When cowards mock the patriot’s fate,
  Who hangs his head for shame?
          John K. Ingram (1820– ——): The Dublin Nation, April 1, 1843, Vol. ii. p. 339.
    On Fame’s eternal camping-ground
  Their silent tents are spread,
And Glory guards with solemn round
  The bivouac of the dead.
          Theodore O’Hara (1820–1867): The Bivouac of the Dead. (August, 1847.)
    Hold the fort! I am coming!
          William T. Sherman (1820–1891),—signalled to General Corse in Allatoona from the top of Kenesaw, Oct. 5, 1864.
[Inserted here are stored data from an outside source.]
Lemma pattern_base64_match : forall s m,
  pattern_base64 s = Some m ->
  (exists post, s = m ++ post)
  /\ exists body pads,
       m = body ++ pads
       /\ forallb is_base64_char body = true
       /\ (min_length <= length body)%nat
       /\ forallb is_equals pads = true
       /\ (length pads <= 3)%nat.
Proof.
  intros s m. unfold pattern_base64.
  destruct (take_while_spec is_base64_char s) as [Hbody Hs].
  set (body := take_while is_base64_char s) in *.
  destruct (Nat.leb_spec min_length (length body)) as [Hlen |];
    [| discriminate].
  intros [= <-].
  destruct (take_upto_spec 3 is_equals (skipn (length body) s))
    as (Hp & Hk & post & Hpost).
  split.
  - exists post. rewrite <- app_assoc.
    etransitivity; [exact Hs |]. f_equal. exact Hpost.
  - exists body, (take_upto 3 is_equals (skipn (length body) s)). auto.
Qed.

Lemma pattern_hex_match : forall s m,
  pattern_hex s = Some m ->
  (exists post, s = m ++ post)
  /\ forallb is_hex_char m = true /\ (min_length <= length m)%nat.
Proof.
  intros s m. unfold pattern_hex.
  destruct (take_while_spec is_hex_char s) as [Hbody Hs].
  set (body := take_while is_hex_char s) in *.
  destruct (Nat.leb_spec min_length (length body)) as [Hlen |];
    [| discriminate].
  intros [= <-]. split; [now exists (skipn (length body) s) | auto].
Qed.

Lemma percent_groups_prefix : forall l,
  exists post, l = percent_groups l ++ post.
Proof.
  intros l. remember (length l) as n eqn:Hn. revert l Hn.
  induction n as [n IH] using lt_wf_ind. intros l Hn.
  destruct l as [|p [|a [|b l']]]; try (now eexists; simpl; reflexivity).
  cbn [percent_groups].
  destruct ((p =? 37)%N && is_hex_char a && is_hex_char b);
    [| now exists (p :: a :: b :: l')].
  destruct (IH (length l') ltac:(subst n; simpl; lia) l' eq_refl)
    as (post & Hpost).
  exists post. simpl. now rewrite <- Hpost.
Qed.

Lemma percent_groups_idem : forall l,
  percent_groups (percent_groups l) = percent_groups l.
Proof.
  intros l. remember (length l) as n eqn:Hn. revert l Hn.
  induction n as [n IH] using lt_wf_ind. intros l Hn.
  destruct l as [|p [|a [|b l']]]; try reflexivity.
  cbn [percent_groups].
  destruct ((p =? 37)%N && is_hex_char a && is_hex_char b) eqn:E;
    [| reflexivity].
  cbn [percent_groups]. rewrite E. f_equal. f_equal. f_equal.
  apply (IH (length l')); [subst n; simpl; lia | reflexivity].
Qed.

Lemma pattern_url_match : forall s m,
  pattern_url s = Some m ->
  (exists post, s = m ++ post) /\ (9 <= length m)%nat.
Proof.
  intros s m. unfold pattern_url.
  destruct (Nat.leb_spec 9 (length (percent_groups s))) as [Hlen |];
    [| discriminate].
  intros [= <-]. split; [apply percent_groups_prefix | exact Hlen].
Qed.

Lemma patterns_match_prefix :
  matches_prefix pattern_base64 /\ matches_prefix pattern_hex
  /\ matches_prefix pattern_url.
Proof.
  unfold matches_prefix. repeat split.
  - destruct (pattern_base64_match _ H)
      as (_ & body & pads & -> & _ & Hlen & _).
    unfold min_length in Hlen. destruct body; [simpl in Hlen; lia |].
    discriminate.
  - apply (pattern_base64_match _ H).
  - destruct (pattern_hex_match _ H) as (_ & _ & Hlen).
    unfold min_length in Hlen. destruct m; [simpl in Hlen; lia |].
    discriminate.
  - apply (pattern_hex_match _ H).
  - destruct (pattern_url_match _ H) as (_ & Hlen).
    destruct m; [simpl in Hlen; lia | discriminate].
  - apply (pattern_url_match _ H).
Qed.


Lemma in_sequence_app_l : forall ms pre text,
  in_sequence ms text -> in_sequence ms (pre ++ text).
Proof.
  intros ms pre text H. induction pre as [|c pre IH]; [exact H |].
  simpl. now apply in_sequence_cons.
Qed.

(** A loop over matches that appends at most one finding per match, the
    content of which is the match. *)
Lemma for_each_in_sequence : forall (Q : str -> Prop) (G : finding -> Prop)
    (body : list finding -> str -> result (list finding)),
  (forall findings encoded,
     Q encoded ->
     exists findings',
       body findings encoded = Ok findings'
       /\ (findings' = findings
           \/ exists f, findings' = findings ++ [f]
                        /\ f_content f = encoded /\ G f)) ->
  forall cands text findings,
    in_sequence cands text -> Forall Q cands ->
    exists new,
      for_each cands body findings = Ok (findings ++ new)
      /\ in_sequence (map f_content new) text
      /\ Forall G new.
Proof.
  intros Q G body Hbody. induction cands as [|c cs IH];
    intros text findings Hseq HQ.
  - exists []. simpl. rewrite app_nil_r. auto.
  - simpl in Hseq. destruct Hseq as (gap & rest & -> & Hrest).
    inversion HQ as [|? ? Hc Hcs]; subst.
    destruct (Hbody findings c Hc) as (fs1 & Hfs1 & Hcase).
    cbn [for_each]. rewrite Hfs1. cbn [bind].
    destruct Hcase as [-> | (f & -> & Hcontent & Hf)].
    + destruct (IH rest findings Hrest Hcs) as (new & Hnew & Hs & Hall).
      exists new. split; [exact Hnew | split; [| exact Hall]].
      rewrite app_assoc. now apply in_sequence_app_l.
    + destruct (IH rest (findings ++ [f]) Hrest Hcs)
        as (new & Hnew & Hs & Hall).
      exists (f :: new). split; [| split].
      * rewrite Hnew, <- app_assoc. reflexivity.
      * simpl. exists gap, rest. rewrite Hcontent. auto.
      * now constructor.
Qed.

Section Findings_sound.

Context {F : FloatOps} {U : UnicodeTables}.
Hypothesis SM : StandardModel F.

Lemma candidate_reports : forall (t : finding_type) (confidence : R) binary
    (decode : str -> result bytes) findings encoded,
  exists findings',
    try_except_all
      (decoded <- decode encoded ;;
       classify_decoded findings encoded decoded t confidence binary)
      (Ok findings)
    = Ok findings'
    /\ (findings' = findings
        \/ exists f, findings' = findings ++ [f]
                     /\ f_content f = encoded
                     /\ reports_text t confidence decode f).
Proof.
  intros t confidence binary decode findings encoded.
  destruct (decode encoded) as [decoded | e] eqn:Hdec;
    cbn [bind try_except_all].
  - destruct (classify_decoded_spec SM findings encoded decoded t confidence
                binary) as (fs & -> & [-> | (s & Hs & Hr & ->)]).
    + exists findings. auto.
    + eexists. split; [reflexivity |]. right. eexists.
      split; [reflexivity |]. split; [reflexivity |].
      exists decoded, s. simpl. auto.
  - exists findings. auto.
Qed.

End Findings_sound.

(** X9: under the standard model, the findings of [detect_base64] are matches
    of the Base64 pattern that lie in the text one behind the other, without
    overlap: a run of at least 16 characters of the alphabet and at most
    three padding characters, which decodes, once padded, to UTF-8 bytes of
    a readable text; the finding is the one that reports this text, with
    the confidence 0.9. *)
Theorem detect_base64_findings :
  forall (F : FloatOps) (U : UnicodeTables),
    StandardModel F ->
    forall text : str,
      exists fs,
        detect_base64 text = Ok fs
        /\ in_sequence (map f_content fs) text
        /\ Forall (fun f =>
                     base64_shaped (f_content f)
                     /\ reports_text base64 (9 / 10)
                          (fun e => b64decode (pad_base64 e)) f) fs.
Proof.
  intros F U SM text. unfold detect_base64.
  destruct patterns_match_prefix as (Hp & _ & _).
  destruct (finditer_in_sequence text Hp) as [Hseq Hall].
  destruct (@for_each_in_sequence
              (fun m => exists s, pattern_base64 s = Some m)
              (fun f => base64_shaped (f_content f)
                        /\ reports_text base64 (9 / 10)
                             (fun e => b64decode (pad_base64 e)) f)
              base64_candidate) with (cands := finditer pattern_base64 text)
      (text := text) (findings := @nil finding)
    as (new & Hnew & Hs & Hg); [| exact Hseq | exact Hall |].
  - intros findings encoded (s & Hm). unfold base64_candidate.
    destruct (_ <? _)%nat; [exists findings; auto |].
    destruct (candidate_reports SM base64 (9 / 10)
                (Some (base64_binary, (7 / 10)%R))
                (fun e => b64decode (pad_base64 e)) findings encoded)
      as (fs & Hfs & Hcase).
    exists fs. split; [exact Hfs |].
    destruct Hcase as [-> | (f & -> & Hc & Hf)]; [now left | right].
    exists f. repeat split; auto.
    rewrite Hc. apply (pattern_base64_match _ Hm).
  - exists new. simpl in Hnew. auto.
Qed.

Lemma detect_base64_findings_witness :
  exists fs,
    @detect_base64 exact_ops ascii_tables (b64encode sample_text) = Ok fs
    /\ in_sequence (map f_content fs) (b64encode sample_text)
    /\ Forall (fun f =>
                 base64_shaped (f_content f)
                 /\ @reports_text exact_ops ascii_tables base64 (9 / 10)
                      (fun e => b64decode (pad_base64 e)) f) fs.
Proof.
  apply (@detect_base64_findings exact_ops ascii_tables exact_ops_standard
           (b64encode sample_text)).
Defined.

(** X10: under the standard model, the findings of [detect_hex] are runs of
    hexadecimal digits that lie in the text one behind the other, without
    overlap, of an even length of 16 or more, which are the hexadecimal
    form of UTF-8 bytes of a readable text; the finding is the one that
    reports this text, with the confidence 0.85. *)
Theorem detect_hex_findings :
  forall (F : FloatOps) (U : UnicodeTables),
    StandardModel F ->
    forall text : str,
      exists fs,
        detect_hex text = Ok fs
        /\ in_sequence (map f_content fs) text
        /\ Forall (fun f =>
                     (forallb is_hex_char (f_content f) = true
                      /\ (min_length <= length (f_content f))%nat
                      /\ Nat.even (length (f_content f)) = true)
                     /\ reports_text hexadecimal (85 / 100) fromhex f) fs.
Proof.
  intros F U SM text. unfold detect_hex.
  destruct patterns_match_prefix as (_ & Hp & _).
  destruct (finditer_in_sequence text Hp) as [Hseq Hall].
  destruct (@for_each_in_sequence
              (fun m => exists s, pattern_hex s = Some m)
              (fun f =>
                 (forallb is_hex_char (f_content f) = true
                  /\ (min_length <= length (f_content f))%nat
                  /\ Nat.even (length (f_content f)) = true)
                 /\ reports_text hexadecimal (85 / 100) fromhex f)
              hex_candidate) with (cands := finditer pattern_hex text)
      (text := text) (findings := @nil finding)
    as (new & Hnew & Hs & Hg); [| exact Hseq | exact Hall |].
  - intros findings encoded (s & Hm). unfold hex_candidate.
    destruct (Nat.eqb_spec (length encoded mod 2) 0) as [Heven | _];
      cbn [negb]; [| exists findings; auto].
    destruct (candidate_reports SM hexadecimal (85 / 100)
                (Some (hex_binary, (6 / 10)%R)) fromhex findings encoded)
      as (fs & Hfs & Hcase).
    exists fs. split; [exact Hfs |].
    destruct Hcase as [-> | (f & -> & Hc & Hf)]; [now left | right].
    exists f. repeat split; auto; rewrite Hc.
    + apply (pattern_hex_match _ Hm).
    + apply (pattern_hex_match _ Hm).
    + apply Nat.even_spec. exists (length encoded / 2)%nat.
      pose proof (Nat.div_mod_eq (length encoded) 2). lia.
  - exists new. simpl in Hnew. auto.
Qed.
    For every wave with dimpled face
  That leap’d upon the air,
Had caught a star in its embrace
  And held it trembling there.
          Amelia B. Welby (1821–1852): Musings. Stanza 4.
    To look up and not down,
To look forward and not back,
To look out and not in, and
To lend a hand.
          Edward Everett Hale (1822– ——): Rule of the “Harry Wadsworth Club” (from “Ten Times One is Ten,” 1870).
    Listen! John A. Logan is the Head Centre, the Hub, the King Pin, the Main Spring, Mogul, and Mugwump of the final plot by which partisanship was installed in the Commission.
          Isaac H. Bromley (1833– ——): Editorial in the “New York Tribune,” Feb. 16, 1877.
    A mugwump is a person educated beyond his intellect.
          Horace Porter (1837– ——), a bon-mot in the Cleveland-Blaine campaign of 1884.